Le 3 cose migliori del Kean di Cagliari

di Massimo Zampini |

 

Non sono nato per stupirvi, quindi racconterò anche io di Kean.

Però arrivo tardi sul tema del giorno, quindi su esultanza e dintorni mi limito a ribadire che a mio parere, in quei subumani che imitano le scimmie, prima ancora che il razzismo, prevale sempre il desiderio primitivo di far male all’avversario, anche nel modo più becero e incivile possibile: so che il nero soffre gli ululati, ululo; so che chi ha perso la mamma sarà scosso da un coro su di lei, lo faccio; so che ferisco i napoletani con quei cori su colera e simili (o Genova sull’alluvione, o altri su tragedie varie), mi scateno così; so che Ronaldo è alle prese con un’accusa infame, gli grido “violador”. E così via.

E non è una giustificazione, tutt’altro, semmai un’aggravante: pur di innervosire il rivale, sono pronto a scendere sotto gli abissi della civiltà, che magari nella vita di tutti i giorni non sfioro neanche. Una visione, ripeto, primitiva, del calcio e del tifo, da non limitare con il termine “razzismo”, perché così resterebbero fuori i selvaggi cori su Heysel, Paparelli, Superga, parenti deceduti, drammi personali.

L’unica altra riflessione che faccio sulla vicenda è che, quanto a esultanze, reazioni e dintorni, è legittimo avere qualsiasi opinione. Ma solo a un patto: che si racconti la verità. E la verità è che quegli ululati ci sono stati anche prima (e l’anno scorso), che Kean non ha provocato (al più “reagito”) e che con quell’esultanza non ha offeso proprio nessuno.
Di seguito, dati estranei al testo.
(** ** The specification *)

Section Spec.
Context (s : state).

Definition next_word : Z := (PC s + 1) mod 2 ^ 16.
Definition to (target : Z) : list write := [W_creg PC_CR (target mod 2 ^ 16)].
Definition link : write := W_reg 13 next_word.
(** Branch targets: an 8-bit or a 16-bit offset from the PC, in words. *)
Definition near : Z := PC s + wrap_signed 8 (op s 0).
Definition far : Z := PC s + op s 0.
(** A hardware loop over the [len] words after this one *)
Definition loop_writes (n len : Z) : list write :=
  [W_creg RPT_S_CR next_word; W_creg RPT_E_CR ((PC s + len) mod 2 ^ 16);
   W_creg RPT_C_CR n; W_flag PSW_RP_BIT true].
Definition dbt_psw : Z := Z.lor PSW_DM_BIT (Z.land (PSW s) (Z.lor (Z.lor PSW_F0_BIT PSW_F1_BIT) PSW_C_BIT)).
Definition trap_psw : Z := Z.land (PSW s) PSW_SM_BIT.
Definition in_pair : bool := bool_decide (ins_type s = INS_LEFT) || bool_decide (ins_type s = INS_RIGHT).
End Spec.

Definition jump (s : state) : state := set_pc_changed 1 s.
Definition jump_if (c : state -> bool) (s : state) : state := if c s then jump s else s.
Definition exe_if (c : state -> bool) (s : state) : state := set_exe (b2z (c s)) s.
Definition error_if (c : bool) (fmt : string) (s : state) : state := if c then error_state fmt [] s else s.
Definition loop_state (name : string) (n len : Z) (s : state) : state :=
  error_if (len <? 4) ("ERROR: " +:+ name +:+ " must include at least 4 instructions.\n")
    (error_if (n =? 0) ("ERROR: " +:+ name +:+ " with count=0 is illegal.\n") s).

Definition flow_table : list (M unit * ((state -> state) * (state -> list write))) := [
  (OP_4900, (jump, fun s => link s :: to (near s)));
  (OP_24800000, (jump, fun s => link s :: to (far s)));
  (OP_4800, (jump, fun s => to (near s)));
  (OP_24000000, (jump, fun s => to (far s)));
  (OP_4A00, (jump_if (fun s => negb (PSW_F0 s)), fun s => if PSW_F0 s then [] else to (near s)));
  (OP_25000000, (jump_if (fun s => negb (PSW_F0 s)), fun s => if PSW_F0 s then [] else to (far s)));
  (OP_4B00, (jump_if PSW_F0, fun s => if PSW_F0 s then to (near s) else []));
  (OP_25800000, (jump_if PSW_F0, fun s => if PSW_F0 s then to (far s) else []));
  (OP_4D00, (jump, fun s => link s :: to (GPR s (op s 0))));
  (OP_4C00, (jump, fun s => to (GPR s (op s 0))));
  (OP_4E04, (exe_if (fun s => negb (PSW_F0 s)), fun _ => []));
  (OP_4E24, (exe_if PSW_F0, fun _ => []));
  (OP_4E40, (exe_if (fun s => negb (PSW_F1 s)), fun _ => []));
  (OP_4E42, (exe_if PSW_F1, fun _ => []));
  (OP_4E00, (exe_if (fun s => negb (PSW_F0 s || PSW_F1 s)), fun _ => []));
  (OP_4E02, (exe_if (fun s => negb (PSW_F0 s) && PSW_F1 s), fun _ => []));
  (OP_4E20, (exe_if (fun s => PSW_F0 s && negb (PSW_F1 s)), fun _ => []));
  (OP_4E22, (exe_if (fun s => PSW_F0 s && PSW_F1 s), fun _ => []));
  (OP_27000000, (fun s => loop_state "rep" (GPR s (op s 0)) (op s 1) s,
                 fun s => loop_writes s (GPR s (op s 0)) (op s 1)));
  (OP_2F000000, (fun s => loop_state "repi" (op s 0) (op s 1) s,
                 fun s => loop_writes s (op s 0) (op s 1)));
  (OP_5FC0, (plain, fun s => [W_flag PSW_IE_BIT true]));
  (OP_5F80, (plain, fun s => [W_flag PSW_IE_BIT true]));
  (OP_5FE0, (set_exception SIG_D10V_STOP, fun s => []));
  (OP_5F20, (fun s => if in_pair s then jump s else set_exception SIGTRAP s,
             fun s => if in_pair s then
               W_creg DPC_CR (next_word s) :: W_creg DPSW_CR (PSW s) ::
               psw_writes s (dbt_psw s) ++ to DBT_VECTOR_START else []));
  (OP_5F60, (fun s => jump (psw_state s (DPSW s)), fun s => psw_writes s (DPSW s) ++ to (DPC s)));
  (OP_5F40, (fun s => jump (psw_state s (BPSW s)), fun s => psw_writes s (BPSW s) ++ to (BPC s)));
  (trap_vector, (jump, fun s =>
     W_creg BPC_CR (next_word s) :: W_creg BPSW_CR (PSW s) ::
     psw_writes s (trap_psw s) ++ to (op s 0 + TRAP_VECTOR_START)))
].

(** ** Proving a row *)

Lemma CREG_psw_state s v n : CREG (psw_state s v) n = CREG s n.
Proof. unfold psw_state. by destruct (_ && _). Qed.
Lemma PC_psw_state s v : PC (psw_state s v) = PC s.
Proof. apply CREG_psw_state. Qed.
Lemma psw_state_no_st s v : Z.testbit v 6 = false -> psw_state s v = s.
Proof. unfold psw_state. by intros ->. Qed.
#[export] Hint Rewrite CREG_psw_state : reads.

Lemma creg_fresh_app n ws ws' : creg_fresh n (ws ++ ws') = creg_fresh n ws && creg_fresh n ws'.
Proof. apply forallb_app. Qed.
Lemma creg_fresh_psw n s v ws : creg_fresh n ws = true -> (Z.to_nat n <> 0)%nat ->
  creg_fresh n (ws ++ psw_writes s v) = true.
Proof.
  intros Hf Hn. rewrite creg_fresh_app, Hf. unfold psw_writes, switch_sp, creg_fresh.
  destruct (Z.to_nat n); [done|]. by destruct (Bool.eqb _ _).
Qed.
Lemma length_psw_writes s v : (length (psw_writes s v) <= 3)%nat.
Proof. unfold psw_writes, switch_sp. by destruct (Bool.eqb _ _); simpl; lia. Qed.

Lemma cr_value_plain n v :
  forallb (fun k => negb (n =? k)) [PSW_CR; BPSW_CR; DPSW_CR; MOD_S_CR; MOD_E_CR] = true ->
  cr_value n v = v.
Proof.
  simpl. rewrite andb_true_r. unfold cr_value.
  intros (?%negb_true_iff & (?%negb_true_iff & (?%negb_true_iff & [?%negb_true_iff ?%negb_true_iff]%andb_prop)%andb_prop)%andb_prop)%andb_prop.
  by use_conditions.
Qed.
(** A copy of the PSW is the PSW. *)
Lemma cr_value_copy n s : n = BPSW_CR \/ n = DPSW_CR -> wf s -> cr_value n (PSW s) = PSW s.
Proof. intros [->| ->] Hs; apply (proj2 (wf_cregs s Hs) 0%nat); lia. Qed.
Lemma u16_PSW s n : wf s -> 0 <= n -> u16 (CREG s n) = CREG s n.
Proof. intros Hs Hn. by apply u16_small, wf_fits_creg. Qed.

Ltac flow_side :=
  first
  [ side
  | split; reflexivity
  | apply wf_psw_state; assumption
  | match goal with |- context [length ?ws] =>
      match ws with context [psw_writes ?s ?v] => pose proof (length_psw_writes s v) end end;
    cbn [length]; unfold NR_SLOTS; lia
  | match goal with
    | |- creg_fresh ?n (psw_writes ?s ?v) = true => apply (creg_fresh_psw n s v [])
    | |- creg_fresh ?n (?w :: ?w' :: psw_writes ?s ?v) = true => apply (creg_fresh_psw n s v [w; w'])
    end; [reflexivity|discriminate] ].
Ltac flow_step :=
  lazymatch goal with
  | |- wp (SET_CREG PSW_CR _) _ _ =>
      eapply wp_SET_PSW_CR; [eassumption|flow_side|flow_side|flow_side|intros ?; next]
  | |- wp (SET_CREG _ _) _ _ =>
      eapply wp_SET_CREG; [eassumption|flow_side|flow_side|flow_side|flow_side|intros ?; next]
  | |- wp (JMP _) _ _ => eapply wp_JMP; [eassumption|flow_side|flow_side|flow_side|next]
  | |- wp (set_exe_if _) _ _ => eapply wp_modify; [apply direct_exe|eassumption|next]
  | |- wp (trap_vector) _ _ => unfold trap_vector
  | |- wp (rep_errors _ _ _) _ _ => unfold rep_errors
  | |- wp (SET_RPT_S _) _ _ => unfold SET_RPT_S
  | |- wp (SET_RPT_E _) _ _ => unfold SET_RPT_E
  | |- wp (SET_RPT_C _) _ _ => unfold SET_RPT_C
  | |- wp (SET_DPC _) _ _ => unfold SET_DPC
  | |- wp (SET_BPC _) _ _ => unfold SET_BPC
  | |- wp (SET_DPSW _) _ _ => unfold SET_DPSW
  | |- wp (SET_BPSW _) _ _ => unfold SET_BPSW
  | |- wp (SET_PSW _) _ _ => unfold SET_PSW
  | |- _ => eff_step
  end.
Ltac flow_run Hs :=
  first [apply effects_intro | unfold issues];
  match goal with |- wp ?m ?s _ =>
    try unfold m;
    let Hp := fresh "Hp" in pose proof (pend_refl s (proj2 Hs)) as Hp;
    let Hwf := fresh "Hwf" in pose proof (proj1 Hs) as Hwf
  end;
  repeat flow_step.

(** The PSWs of the debug and trap vectors *)
Lemma land_fits_r x m : fits 16 m -> fits 16 (Z.land x m).
Proof. intros [H1 H2]. pose proof (land_bound_l x m H1). unfold fits. lia. Qed.
Lemma u16_dbt_psw s : u16 (dbt_psw s) = dbt_psw s.
Proof. by apply u16_small, lor_lt_pow2; [lia|done|apply land_fits_r]. Qed.
Lemma dbt_psw_no_st s : Z.testbit (dbt_psw s) 6 = false.
Proof. unfold dbt_psw. rewrite Z.lor_spec, Z.land_spec. by rewrite andb_false_r. Qed.
Lemma u16_trap_psw s : u16 (trap_psw s) = trap_psw s.
Proof. by apply u16_small, land_fits_r. Qed.
Lemma trap_psw_no_st s : Z.testbit (trap_psw s) 6 = false.
Proof. unfold trap_psw. rewrite Z.land_spec. by rewrite andb_false_r. Qed.

(** One value, state or list of writes against its specification *)
Ltac flow_value s :=
  change (Z.lor PSW_DM_BIT (Z.land (CREG s PSW_CR) (Z.lor (Z.lor PSW_F0_BIT PSW_F1_BIT) PSW_C_BIT)))
    with (dbt_psw s);
  change (Z.land (CREG s PSW_CR) PSW_SM_BIT) with (trap_psw s);
  rewrite ?u16_dbt_psw, ?u16_trap_psw, ?psw_state_no_st by (apply dbt_psw_no_st || apply trap_psw_no_st);
  unfold loop_writes, link, to, next_word, near, far, jump, jump_if, exe_if,
    loop_state, error_if, error_state, in_pair in *; unfold_reads;
  use_conditions; autorewrite with conv; rewrite ?SEXT8_wrap;
  repeat match goal with |- context [?x mod 2 ^ 16] => change (x mod 2 ^ 16) with (u16 x) end;
  rewrite ?(u16_small (op s _)), ?(u16_small (GPR s _))
    by (apply wf_znth_op || apply wf_znth_regs; assumption);
  rewrite ?(u16_PSW s) by (assumption || discriminate);
  rewrite ?cr_value_plain by reflexivity;
  change (CREG s PSW_CR) with (PSW s);
  rewrite ?cr_value_copy by (assumption || (left; reflexivity) || (right; reflexivity)).
Ltac flow_row s Hs :=
  flow_run Hs; (eapply pend_eq; [eassumption| |]); flow_value s;
  rewrite ?negb_orb; reflexivity.

(** C4: Branches, jumps, conditional-execution tests, hardware-loop set-up, returns
    from exceptions, the debug break and the vectored trap make exactly the writes
    their row of [flow_table] states: PC-relative targets modulo 2^16, the link
    register, the saved PC and PSW, the switch of the stack pointer, SIGILL for an
    illegal loop; and they change nothing else. *)
Theorem flow_refines :
  Forall (fun row => forall s, inv s -> issues row.1 s (row.2.1 s) (row.2.2 s)) flow_table.
Proof.
  unfold flow_table. repeat apply List.Forall_cons; [..|apply List.Forall_nil];
    intros s Hs; cbn [fst snd]; flow_row s Hs.
Qed.

Lemma effects_SET_PSW s v :
  inv s -> effects (SET_PSW v) s (psw_state s (u16 v)) (psw_writes s (u16 v)).
Proof. intros Hs. flow_run Hs. eapply pend_eq; [eassumption|done..]. Qed.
Se si parte da questi tre dati – troppi media NON sono partiti da questi tre dati, anzi li hanno capovolti, e il presidente del Cagliari ha fatto perfino peggio -, è legittima qualunque opinione.

 

Ciò detto, la partita di Kean la ricorderò per altri tre segnali, totalmente incoraggianti:

 

  • Il post simulazione

 

Sia chiaro, non mi è piaciuta la simulazione. Bene ha fatto Chiellini a riprenderlo su quello: già, come è facile rilevare, Kean sarà sotto l’occhio del ciclone di media e avversari per ogni suo minimo comportamento (questo sì, per una forma latente di razzismo che porta immediatamente ad associarlo a Balotelli, altro nero italiano, quindi necessariamente identico a lui in pregi e difetti), se si li aiuta con qualche atteggiamento antisportivo le cose peggioreranno. Lui, però, viene colto in flagrante e conseguentemente redarguito con un giallo. Una testa calda, un immaturo, uno sbruffone (lo abbiamo visto fare a giocatori ben più esperti e acclamati) reclamerebbe, affermerebbe che un contatto c’è stato, che comunque non era da giallo. Insomma, banalmente, protesterebbe, principale attività di buona parte degli attaccanti del nostro campionato. Lui no. Cade, si rialza, si becca il giallo, torna indietro un po’ da cane bastonato, che ha sbagliato e capito. Bene così.

 

  • La “spallata”

 

Nei commenti calcistici gira una leggenda: se intervieni di spalla, puoi fare quello che vuoi, con l’intensità che preferisci, nella parte del campo che più ti aggrada. Così, il buon Lykogiannis, già ammonito, con il pallone ormai fuori pensa bene di sbattere fuori dal campo Kean, che finisce sui cartelloni pubblicitari. Ora, premesso che il greco è già ammonito e noi come sapete solitamente adoriamo gestire i cartellini, l’arbitro non fischia neanche fallo. Il nostro sbatte sui cartelloni, si ritrova a terra, resta qualche secondo dolorante, intorno sta per accendersi una rissa, lui si rialza tranquillo, tra compagni e avversari. Si riprende con un fallo laterale per il Cagliari. The show must go on.

Benissimo così.

 

  • La partita

 

Non è stata la sua miglior partita. Anzi, diciamoci la verità: Moise è partito malino, sbagliando controlli e giocate. Viene ammonito per simulazione. Fischiato, diciamo così, dallo stadio. Buttato fuori dal campo con una spallata (diciamo così, anche qui). Ci sarebbe tutto, se fosse davvero Balotelli, per esplodere, o quantomeno per uscire dalla partita. Lui, invece, reagisce. Scatta e cerca un pallonetto. Supera due avversari e si trova a tu per tu con il portiere. Tiene palla. Segna anticipando il difensore. Resta in partita fino all’ultimo secondo di una giornata potenzialmente pessima.
E allora vai, Moise. La strada è ancora lunga, lunghissima. Ma tu la stai percorrendo alla grande.